Quote exactly, and only, the lines of the material below from the line with "else if slen text <=? maxChars then text" through the line with "match map hex_digit".
==============================
(* ===== verification/MailText.v ===== *)
(** * The texts of mail

    src/src/agents/tools/email-tool.ts, the functions between text and text:
    normalisation of the arguments, header values, the message that is sent, the
    headers that are read.  Text is Latin-1, so its UTF-8 form is exact; reading
    UTF-8 and base64 is Node's and an argument ([from_utf8], [from_base64]). *)

From stdpp Require Import base list strings pretty.
From Stdlib Require Import ZArith Ascii Lia.
From S2P Require Import Prelude JsString JsMap JsValue JsDate JsRegex JsRegexExec MemoryStore.

Definition CR : ascii := ascii_of_nat 13.
Definition LF : ascii := ascii_of_nat 10.
Definition crlf : string := of_chars [CR; LF].
Definition quote_mark : string := of_chars [ascii_of_nat 34].
Definition is_newline (c : ascii) : bool := bool_decide (c = CR) || bool_decide (c = LF).

(** ** Arguments *)

(** [String(value ?? "")] of a string. *)
Definition sanitizeHeaderValue (value : string) : string := trim (replace_runs is_newline [" "%char] value).

Definition maskIdentifier (identifier : string) : string :=
  let value := trim identifier in
  if negb (truthy value) then "(empty)"
  else
    let short := if slen value <=? 3 then slice_to 1 value +:+ "**" else slice_to 2 value +:+ "***" +:+ last_chars 1 value in
    match indexOf "@" value with
    | Some at_ => if 1 <? at_ then slice_to 1 value +:+ "***" +:+ slice_from at_ value else short
    | None => short
    end.

Definition normalizeHost (value : value) : string :=
  let raw := toLowerCase (text_of value) in
  if negb (truthy raw) then ""
  else replaceFirst (re_ "^www\.") "" (replaceFirst (re_ "/.*$") "" (replaceFirst (re_i "^https?://") "" raw)).

Definition domain_char (c : ascii) : bool := is_lower c || is_digit c || bool_decide (c ∈ chars ".-").
Definition parseDomainFromEmailAddress (value : string) : string :=
  let source := toLowerCase (trim value) in
  match lastIndexOf_char "@" source with
  | None => ""
  | Some at_ => if slen source <=? at_ + 1 then "" else replace_outside domain_char [] (slice_from (at_ + 1) source)
  end.

Definition parseAddresses (value : value) : list string :=
  match value with
  | VArr entries => List.filter truthy (map text_of entries)
  | _ => let raw := text_of value in
         if negb (truthy raw) then []
         else List.filter truthy (map (fun e => trim (of_chars e))
                (split_list (fun c => bool_decide (c ∈ chars ";,")) (chars raw)))
  end.

Definition toBoolean (value : value) (fallback : bool) : bool :=
  match value with
  | VBool b => b
  | _ => let normalized := toLowerCase (text_of value) in
         if (normalized =? "true")%string then true else if (normalized =? "false")%string then false else fallback
  end.

Definition compactText (value : string) (maxChars : nat) : string :=
  let text := trim (replace_runs is_ws [" "%char] value) in
  if negb (truthy text) then ""
  else if slen text <=? maxChars then text
  else trim (slice_to (maxChars - 3) text) +:+ "...".

(** Also [parseFlags]. *)
Definition parseReferences (value : string) : list string := words (trim value).
Definition parseFlags (raw : string) : list string := words (trim raw).

(** ** UTF-8 and base64 *)

Definition to_utf8 (s : string) : list ascii :=
  flat_map (fun c => if code c <? 128 then [c] else [ascii_of_nat (192 + code c / 64); ascii_of_nat (128 + code c mod 64)]) (chars s).
Definition base64_char (n : nat) : ascii :=
  nth n (chars "ABCDEFGHIJKLMNOPQRSTUVWXYZabcdefghijklmnopqrstuvwxyz0123456789+/") "="%char.
Fixpoint base64_list (l : list ascii) : list ascii :=
  match l with
  | [] => []
  | [a] => let n := code a in [base64_char (n / 4); base64_char (n mod 4 * 16); "="; "="]%char
  | [a; b] =>
      let n := code a in let m := code b in
      [base64_char (n / 4); base64_char (n mod 4 * 16 + m / 16); base64_char (m mod 16 * 4); "="%char]
  | a :: b :: c :: l' =>
      let n := code a in let m := code b in let k := code c in
      [base64_char (n / 4); base64_char (n mod 4 * 16 + m / 16); base64_char (m mod 16 * 4 + k / 64); base64_char (k mod 64)] ++
      base64_list l'
  end.
Definition to_base64 (l : list ascii) : string := of_chars (base64_list l).

Example base64_samples : map (fun s => to_base64 (chars s)) ["Man"; "Ma"; "M"; "light work."] = ["TWFu"; "TWE="; "TQ=="; "bGlnaHQgd29yay4="].
Proof. reflexivity. Qed.

(** ** Header values *)

Definition plain_char (c : ascii) : bool := between 32 126 (code c).
Definition encodeHeaderValue (value : string) : string :=
  let safe := sanitizeHeaderValue value in
  if negb (truthy safe) then ""
  else if forallb plain_char (chars safe) then safe
  else "=?UTF-8?B?" +:+ to_base64 (to_utf8 safe) +:+ "?=".

Section Codec.
Variables (from_utf8 : list ascii -> string) (from_base64 : string -> list ascii).

Definition hex_text (h : string) : string :=
  match map hex_digit (chars h) with [a; b] => of_chars [ascii_of_nat (16 * a + b)] | _ => "" end.
Definition decode_word (m : found) : string :=
  if (toUpperCase (group 2 m) =? "B")%string then from_utf8 (from_base64 (group 3 m))
  else from_utf8 (chars (replaceAll (re_ "=([A-Fa-f0-9]{2})") (fun h => hex_text (group 1 h))
                           (replaceAll (re_ "_") (fun _ => " ") (group 3 m)))).
Definition ENCODED_WORD : rx := re_ "=\?([^?]+)\?([bBqQ])\?([^?]+)\?=".
Definition decodeMimeEncodedWords (input : string) : string := replaceAll ENCODED_WORD decode_word input.

(** *** The headers of a message *)

Definition is_fold (line : string) : bool := match chars line with c :: _ => bool_decide (c = " "%char) || (code c =? 9) | [] => false end.
(** [unfolded], the last line first. *)
Definition unfold_step (line : string) (unfolded : list string) : list string :=
  match unfolded with
  | last :: before => if is_fold line then (last +:+ " " +:+ trim line) :: before else line :: unfolded
  | [] => [line]
  end.
Definition unfold_lines (lines : list string) : list string := rev (fold_left (fun u line => unfold_step line u) lines []).

Definition Headers := list (string * list string).
(** A name that every object inherits has a value, which is not a list. *)
Definition push_header (key value : string) (headers : Headers) : result Headers :=
  match obj_lookup key headers with
  | Own vs => Ok (mset key (vs ++ [value]) headers)
  | Missing => Ok (mset key [value] headers)
  | Inherited => Throw "headers[key].push is not a function"
  end.
Definition header_step (line : string) (headers : Headers) : result Headers :=
  let trimmed := trim line in
  if negb (truthy trimmed) then Ok headers
  else match indexOf ":" trimmed with
       | Some (S i) =>
           push_header (toLowerCase (trim (slice_to (S i) trimmed)))
             (decodeMimeEncodedWords (trim (slice_from (S (S i)) trimmed))) headers
       | _ => Ok headers
       end.
Fixpoint parse_headers (lines : list string) (headers : Headers) : result Headers :=
  match lines with
  | [] => Ok headers
  | line :: rest => let? h := header_step line headers in parse_headers rest h
  end.
Definition parseRfc822Headers (raw : string) : result Headers := parse_headers (unfold_lines (split_lines raw)) [].
End Codec.

(** [headers[name]?.[0]] *)
Definition first_header (name : string) (headers : Headers) : option string := vs ← mget name headers; head vs.
Definition messageThreadKey (headers : Headers) : string :=
  let inReplyTo := default "" (first_header "in-reply-to" headers) in
  if truthy (trim inReplyTo) then trim inReplyTo
  else match last (parseReferences (default "" (first_header "references" headers))) with
       | Some r => r
       | None => default "" (first_header "message-id" headers)
       end.

(** ** The message that is sent *)

(** [s.replace(/\r?\n/g, "\r\n")] *)
Fixpoint crlf_list (l : list ascii) : list ascii :=
  match l with
  | [] => []
  | c :: l' =>
      if bool_decide (c = LF) then CR :: LF :: crlf_list l'
      else match l' with
           | d :: l'' => if bool_decide (c = CR) && bool_decide (d = LF) then CR :: LF :: crlf_list l'' else c :: crlf_list l'
           | [] => [c]
           end
  end.
Definition to_crlf (s : string) : string := of_chars (crlf_list (chars s)).
(** [s.split("\r\n")] *)
Definition put_first (c : ascii) (ws : list (list ascii)) : list (list ascii) :=
  match ws with [] => [[c]] | w :: ws' => (c :: w) :: ws' end.
Fixpoint split_crlf (l : list ascii) : list (list ascii) :=
  match l with
  | [] => [[]]
  | c :: l' =>
      match l' with
      | d :: l'' => if bool_decide (c = CR) && bool_decide (d = LF) then [] :: split_crlf l'' else put_first c (split_crlf l')
      | [] => [[c]]
      end
  end.

Definition stuff_line (line : list ascii) : list ascii := match line with "."%char :: _ => "."%char :: line | _ => line end.
Definition dotStuffSmtpBody (body : string) : string :=
  join crlf (map of_chars (map stuff_line (split_crlf (chars (to_crlf body))))).

(** [new Date(now).toUTCString()] *)
Definition toUTCString (now : Z) : string :=
  let '(y, m, d) := civil (now / day_ms) in
  let ms := (now mod day_ms)%Z in
  nth (Z.to_nat ((now / day_ms + 4) mod 7)) ["Sun"; "Mon"; "Tue"; "Wed"; "Thu"; "Fri"; "Sat"] "" +:+ ", " +:+ padded 2 d +:+ " " +:+
  nth (Z.to_nat (m - 1)) ["Jan"; "Feb"; "Mar"; "Apr"; "May"; "Jun"; "Jul"; "Aug"; "Sep"; "Oct"; "Nov"; "Dec"] "" +:+ " " +:+
  (if (y <? 0)%Z then "-" else "") +:+ padded (if (y <? 0)%Z then 6 else 4) y +:+ " " +:+
  padded 2 (ms / 3600000) +:+ ":" +:+ padded 2 (ms / 60000 mod 60) +:+ ":" +:+ padded 2 (ms / 1000 mod 60) +:+ " GMT".
Example utc_samples : map toUTCString [0%Z; 1700000000123%Z] = ["Thu, 01 Jan 1970 00:00:00 GMT"; "Tue, 14 Nov 2023 22:13:20 GMT"].
Proof. vm_compute. reflexivity. Qed.

Record Mail := mkMail {
  mail_from : string; mail_to : list string; mail_cc : list string; mail_subject : string; mail_text : string;
  mail_html : string; mail_inReplyTo : string; mail_references : list string; mail_messageId : string }.

Definition field_line (name value : string) : string := name +:+ ": " +:+ value.
Definition mime_headers (now : Z) (p : Mail) : list string :=
  [field_line "Date" (toUTCString now);
   field_line "From" (sanitizeHeaderValue (mail_from p));
   field_line "To" (join ", " (map sanitizeHeaderValue (mail_to p)));
   field_line "Subject" (encodeHeaderValue (if truthy (mail_subject p) then mail_subject p else "(no subject)"));
   field_line "Message-ID" (sanitizeHeaderValue (mail_messageId p));
   field_line "MIME-Version" "1.0"] ++
  (if 0 <? length (mail_cc p) then [field_line "Cc" (join ", " (map sanitizeHeaderValue (mail_cc p)))] else []) ++
  (if truthy (trim (mail_inReplyTo p)) then [field_line "In-Reply-To" (sanitizeHeaderValue (mail_inReplyTo p))] else []) ++
  (if 0 <? length (mail_references p) then [field_line "References" (join " " (map sanitizeHeaderValue (mail_references p)))] else []).
Definition part_headers (type : string) : list string :=
  [field_line "Content-Type" ("text/" +:+ type +:+ "; charset=utf-8"); field_line "Content-Transfer-Encoding" "8bit"].
Definition or_text (s fallback : string) : string := if truthy s then s else fallback.
(** The boundary is made from [uuid]. *)
Definition buildMimeMessage (now : Z) (uuid : string) (p : Mail) : string :=
  let headers := mime_headers now p in
  let textBody := to_crlf (mail_text p) in
  let htmlBody := to_crlf (mail_html p) in
  let boundary := "t560-" +:+ uuid in
  join crlf
    (headers ++
     if truthy htmlBody && truthy textBody then
       [field_line "Content-Type" ("multipart/alternative; boundary=" +:+ quote_mark +:+ boundary +:+ quote_mark); ""; "--" +:+ boundary] ++
       part_headers "plain" ++ [""; or_text textBody "(no content)"; ""; "--" +:+ boundary] ++
       part_headers "html" ++ [""; htmlBody; ""; "--" +:+ boundary +:+ "--"; ""]
     else if truthy htmlBody then part_headers "html" ++ [""; htmlBody; ""]
     else part_headers "plain" ++ [""; or_text textBody "(no content)"; ""]).

(** ** Lines *)

Fixpoint join_lines (ls : list (list ascii)) : list ascii :=
  match ls with
  | [] => []
  | [w] => w
  | w :: ws => w ++ CR :: LF :: join_lines ws
  end.
Lemma chars_join_crlf ls : chars (join crlf ls) = join_lines (map chars ls).
Proof.
  unfold join. induction ls as [|w [|v ls] IH]; [done|done|].
  change (String.concat crlf (w :: v :: ls)) with (w +:+ (crlf +:+ String.concat crlf (v :: ls))).
  by rewrite !chars_app, IH.
Qed.

Lemma join_lines_cons w ls : ls <> [] -> join_lines (w :: ls) = w ++ CR :: LF :: join_lines ls.
Proof. by destruct ls. Qed.

(** A text without a line end is its only line. *)
Definition one_line (w : list ascii) : Prop := split_crlf w = [w].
==============================
▶ [Result of the task]
  else if slen text <=? maxChars then text
  else trim (slice_to (maxChars - 3) text) +:+ "...".

(** Also [parseFlags]. *)
Definition parseReferences (value : string) : list string := words (trim value).
Definition parseFlags (raw : string) : list string := words (trim raw).

(** ** UTF-8 and base64 *)

Definition to_utf8 (s : string) : list ascii :=
  flat_map (fun c => if code c <? 128 then [c] else [ascii_of_nat (192 + code c / 64); ascii_of_nat (128 + code c mod 64)]) (chars s).
Definition base64_char (n : nat) : ascii :=
  nth n (chars "ABCDEFGHIJKLMNOPQRSTUVWXYZabcdefghijklmnopqrstuvwxyz0123456789+/") "="%char.
Fixpoint base64_list (l : list ascii) : list ascii :=
  match l with
  | [] => []
  | [a] => let n := code a in [base64_char (n / 4); base64_char (n mod 4 * 16); "="; "="]%char
  | [a; b] =>
      let n := code a in let m := code b in
      [base64_char (n / 4); base64_char (n mod 4 * 16 + m / 16); base64_char (m mod 16 * 4); "="%char]
  | a :: b :: c :: l' =>
      let n := code a in let m := code b in let k := code c in
      [base64_char (n / 4); base64_char (n mod 4 * 16 + m / 16); base64_char (m mod 16 * 4 + k / 64); base64_char (k mod 64)] ++
      base64_list l'
  end.
Definition to_base64 (l : list ascii) : string := of_chars (base64_list l).

Example base64_samples : map (fun s => to_base64 (chars s)) ["Man"; "Ma"; "M"; "light work."] = ["TWFu"; "TWE="; "TQ=="; "bGlnaHQgd29yay4="].
Proof. reflexivity. Qed.

(** ** Header values *)

Definition plain_char (c : ascii) : bool := between 32 126 (code c).
Definition encodeHeaderValue (value : string) : string :=
  let safe := sanitizeHeaderValue value in
  if negb (truthy safe) then ""
  else if forallb plain_char (chars safe) then safe
  else "=?UTF-8?B?" +:+ to_base64 (to_utf8 safe) +:+ "?=".

Section Codec.
Variables (from_utf8 : list ascii -> string) (from_base64 : string -> list ascii).

Definition hex_text (h : string) : string :=
  match map hex_digit (chars h) with [a; b] => of_chars [ascii_of_nat (16 * a + b)] | _ => "" end.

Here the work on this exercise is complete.